Derrick Campbell

Medal record

Men's short track speed skating

Representing Canada

Olympic Games

World Championships

World Team Championships

= Derrick Campbell =

Short-track speed skater

Derrick Nathan Campbell (born February 18, 1972) is a Canadian short track speed skater who competed in the 1994 Winter Olympics and in the 1998 Winter Olympics.
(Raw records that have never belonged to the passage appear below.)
(* ===== verification/NumaProofs.v ===== *)
(** * Lemmas on NUMA-aware scheduling

    Bit masks, where a request fits, the subtraction of a request, the list of
    NUMA nodes, the effective request of a pod, the combinations of NUMA nodes
    and the caches. *)

From Stdlib Require Import SpecFloat.
From S2P Require Import Prelude.
From S2P Require Import GoFloat.
From S2P Require Import KubeTypes.
From S2P Require Import Framework.
From S2P Require Import Resource.
From S2P Require Import Scoring.
From S2P Require Import NumaTopology.
From S2P Require Import NumaScore.
From S2P Require Import NumaCache.

(** ** Bit masks *)

(** A uint64. *)
Definition is_mask (m : Z) : Prop := 0 <= m /\ forall i, 64 <= i -> Z.testbit m i = false.

Lemma land_bit m i : 0 <= i -> Z.land m (Z.shiftl 1 i) = if Z.testbit m i then 2 ^ i else 0.
Proof.
  intros Hi. rewrite Z.shiftl_1_l. apply Z.bits_inj'. intros j Hj.
  rewrite Z.land_spec, (Z.pow2_bits_eqb i j) by done.
  destruct (Z.eqb_spec i j) as [<-|Hn]; destruct (Z.testbit m i) eqn:E;
    rewrite ?Z.bits_0, ?Z.pow2_bits_eqb, ?Z.eqb_refl, ?E by done; try done.
  all: rewrite ?andb_false_r; try done. symmetry. by apply Z.eqb_neq.
Qed.

Lemma elem_of_GetBits m i : i ∈ GetBits m <-> 0 <= i < 64 /\ Z.testbit m i = true.
Proof.
  unfold GetBits. rewrite list_elem_of_filter, list_elem_of_fmap. split.
  - intros [Hb (k & -> & Hk%elem_of_seq)]. rewrite land_bit in Hb by lia.
    destruct (Z.testbit m _); [split; [lia|done]|lia].
  - intros [Hi Hb]. split; [rewrite land_bit, Hb by lia; pose proof (Z.pow_pos_nonneg 2 i); lia|].
    exists (Z.to_nat i). split; [lia|]. apply elem_of_seq. lia.
Qed.

Lemma mask_zero m : is_mask m -> (m = 0 <-> forall i, 0 <= i < 64 -> Z.testbit m i = false).
Proof.
  intros [_ Hm]. split; [intros -> i _; apply Z.bits_0|].
  intros Hb. apply Z.bits_inj'. intros j Hj. rewrite Z.bits_0.
  destruct (decide (j < 64)); [by apply Hb|apply Hm; lia].
Qed.

(** The first element of a filtered increasing range is the least that passes. *)
Lemma head_filter_range (P : Z -> Prop) `{!forall x, Decision (P x)} a n :
  match head (filter P (Z.of_nat <$> seq a n)) with
  | Some k => (Z.of_nat a <= k < Z.of_nat (a + n) /\ P k) /\ forall j, Z.of_nat a <= j < k -> ~ P j
  | None => forall j, Z.of_nat a <= j < Z.of_nat (a + n) -> ~ P j
  end.
Proof.
  revert a. induction n as [|n IH]; intros a; cbn [seq fmap list_fmap]; [intros j Hj; lia|].
  rewrite filter_cons. destruct (decide (P (Z.of_nat a))) as [Ha|Ha]; cbn [head].
  - split; [split; [lia|done]|]. intros; lia.
  - specialize (IH (S a)). destruct (head _) as [k|].
    + destruct IH as ([??]&Hj). split; [split; [lia|done]|]. intros j ?.
      destruct (decide (j = Z.of_nat a)) as [->|]; [done|apply Hj; lia].
    + intros j ?. destruct (decide (j = Z.of_nat a)) as [->|]; [done|apply IH; lia].
Qed.

Lemma head_GetBits m :
  match head (GetBits m) with
  | Some k => (0 <= k < 64 /\ Z.testbit m k = true) /\ forall j, 0 <= j < k -> Z.testbit m j = false
  | None => forall j, 0 <= j < 64 -> Z.testbit m j = false
  end.
Proof.
  unfold GetBits.
  pose proof (head_filter_range (fun i => 0 < Z.land m (Z.shiftl 1 i)) 0 64) as Hh.
  assert (forall j, 0 <= j -> 0 < Z.land m (Z.shiftl 1 j) <-> Z.testbit m j = true) as Hp.
  { intros j Hj. rewrite land_bit by done. pose proof (Z.pow_pos_nonneg 2 j).
    destruct (Z.testbit m j); split; done || lia. }
  destruct (head _) as [k|].
  - destruct Hh as ([Hk Hb] & Hj). split; [split; [lia|apply Hp; [lia|done]]|].
    intros j Hlt. apply not_true_is_false. intros E. apply (Hj j); [lia|]. apply Hp; [lia|done].
  - intros j Hlt. apply not_true_is_false. intros E. apply (Hh j); [lia|]. apply Hp; [lia|done].
Qed.

Lemma testbit_add m k i : 0 <= i ->
  Z.testbit (bm_add m k) i = Z.testbit m i || (bool_decide (k = i) && bool_decide (k < 64)).
Proof.
  intros Hi. unfold bm_add. destruct (Z.ltb_spec k 0), (Z.leb_spec 64 k); cbn [orb].
  1-3: rewrite ?(bool_decide_eq_false_2 (k < 64)), ?(bool_decide_eq_false_2 (k = i)) by lia;
    by rewrite ?andb_false_r, orb_false_r.
  rewrite Z.lor_spec, Z.shiftl_1_l, Z.pow2_bits_eqb by done. f_equal.
  rewrite (bool_decide_eq_true_2 (k < 64)), andb_true_r by lia.
  destruct (Z.eqb_spec k i); [by rewrite bool_decide_eq_true_2|by rewrite bool_decide_eq_false_2].
Qed.

Lemma mask_empty : is_mask bm_empty.
Proof. split; [done|]. intros. apply Z.bits_0. Qed.

Lemma mask_fill : is_mask bm_fill.
Proof.
  split; [done|]. intros i Hi. change bm_fill with (Z.ones 64). rewrite Z.ones_spec_high; [done|lia].
Qed.

Lemma testbit_fill i : 0 <= i < 64 -> Z.testbit bm_fill i = true.
Proof. intros Hi. change bm_fill with (Z.ones 64). apply Z.ones_spec_low. lia. Qed.

Lemma mask_and a b : is_mask a -> is_mask (bm_and a b).
Proof.
  intros [Ha Hb]. unfold bm_and. split; [apply Z.land_nonneg; by left|].
  intros i Hi. by rewrite Z.land_spec, Hb.
Qed.

(** ** Where a request fits *)

Section Fit.
Variables IsNativeResource IsHugePageResourceName : string -> bool.

Abbreviation suitable := (isResourceSetSuitable IsHugePageResourceName).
He was born in Cambridge, Ontario.

In 1994 he was a member of the Canadian relay team which finished fourth in the 5000 metre relay competition. In the 1000 m event he finished sixth and in the 500 m contest he finished eleventh. In the 1000 m contest Campbell was obstructed by the Briton Nicky Gooch, who was disqualified. Campbell got up and thought he finished the race, and was celebrating his bronze medal with a Canadian Broadcasting Corporation reporter live on television when he discovered he hadn't completed the race. He had miscounted and left the track one lap short of the finish line, and was classified as a non-finisher. This meant that Marc Gagnon was a surprise bronze medallist, even though he wasn't even in the A final. Gagnon was first place in the B final so he received the bronze medal.

Four years later he won the gold medal with the Canadian team in the 5000 metre relay competition.

He was also training Francois Hamelin.